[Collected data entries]
---------------
(* ===== verification/Process.v ===== *)
(** * The node process (crates/node/src/lib.rs, main.rs)

    Start-up from the configuration, and the services [Node::run] spawns over one shared
    world, pool, peer set and broadcast channel: the HTTP server, the periodic sync, discovery,
    the channel service and the block producer.  A step of the process is one turn of one of
    them; the producer takes two, since it builds a block from the state it reads and stores it
    later, with nothing locked in between. *)

From stdpp Require Import gmap strings pretty numbers fin_maps prelude relations.
From S2P Require Import Prelude Types Text Proto State Chain Consensus Mempool Intake Node Wire Peers Gossip Sync Rpc Server.
Open Scope Z_scope.

(** ** Configuration *)

Definition DEFAULT_HTTP_PORT : Z := 8090.
Definition DEFAULT_GRPC_PORT : Z := 50051.
Definition DEFAULT_JSONRPC_PORT : Z := 8545.

Module Config.
Record t := mk {
  network : string;
  data_dir : string;
  p2p_port : Z;
  http_port : Z;
  grpc_port : Z;
  seed_nodes : list string;
  witness : bool;
  witness_key : option string
}.
#[global] Instance eta_t : Eta t := λ c, mk (network c) (data_dir c) (p2p_port c) (http_port c)
  (grpc_port c) (seed_nodes c) (witness c) (witness_key c).
Definition default : t :=
  mk "nile" "./data" DEFAULT_P2P_PORT DEFAULT_HTTP_PORT DEFAULT_GRPC_PORT [] false None.

Section Load.
(** Reading and parsing the file: [std::fs::read_to_string] and [toml::from_str]. *)
Context (read_toml : string → string + t).
Definition load (path : option string) : string + t :=
  match path with
  | Some p => read_toml p
  | None => inr default
  end.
---------------
Goal of the exercise>
Your task is to set down exactly the lines from the line containing "Module Config." to the end of the data above, including both ends.

Exercise response>
Module Config.
Record t := mk {
  network : string;
  data_dir : string;
  p2p_port : Z;
  http_port : Z;
  grpc_port : Z;
  seed_nodes : list string;
  witness : bool;
  witness_key : option string
}.
#[global] Instance eta_t : Eta t := λ c, mk (network c) (data_dir c) (p2p_port c) (http_port c)
  (grpc_port c) (seed_nodes c) (witness c) (witness_key c).
Definition default : t :=
  mk "nile" "./data" DEFAULT_P2P_PORT DEFAULT_HTTP_PORT DEFAULT_GRPC_PORT [] false None.

Section Load.
(** Reading and parsing the file: [std::fs::read_to_string] and [toml::from_str]. *)
Context (read_toml : string → string + t).
Definition load (path : option string) : string + t :=
  match path with
  | Some p => read_toml p
  | None => inr default
  end.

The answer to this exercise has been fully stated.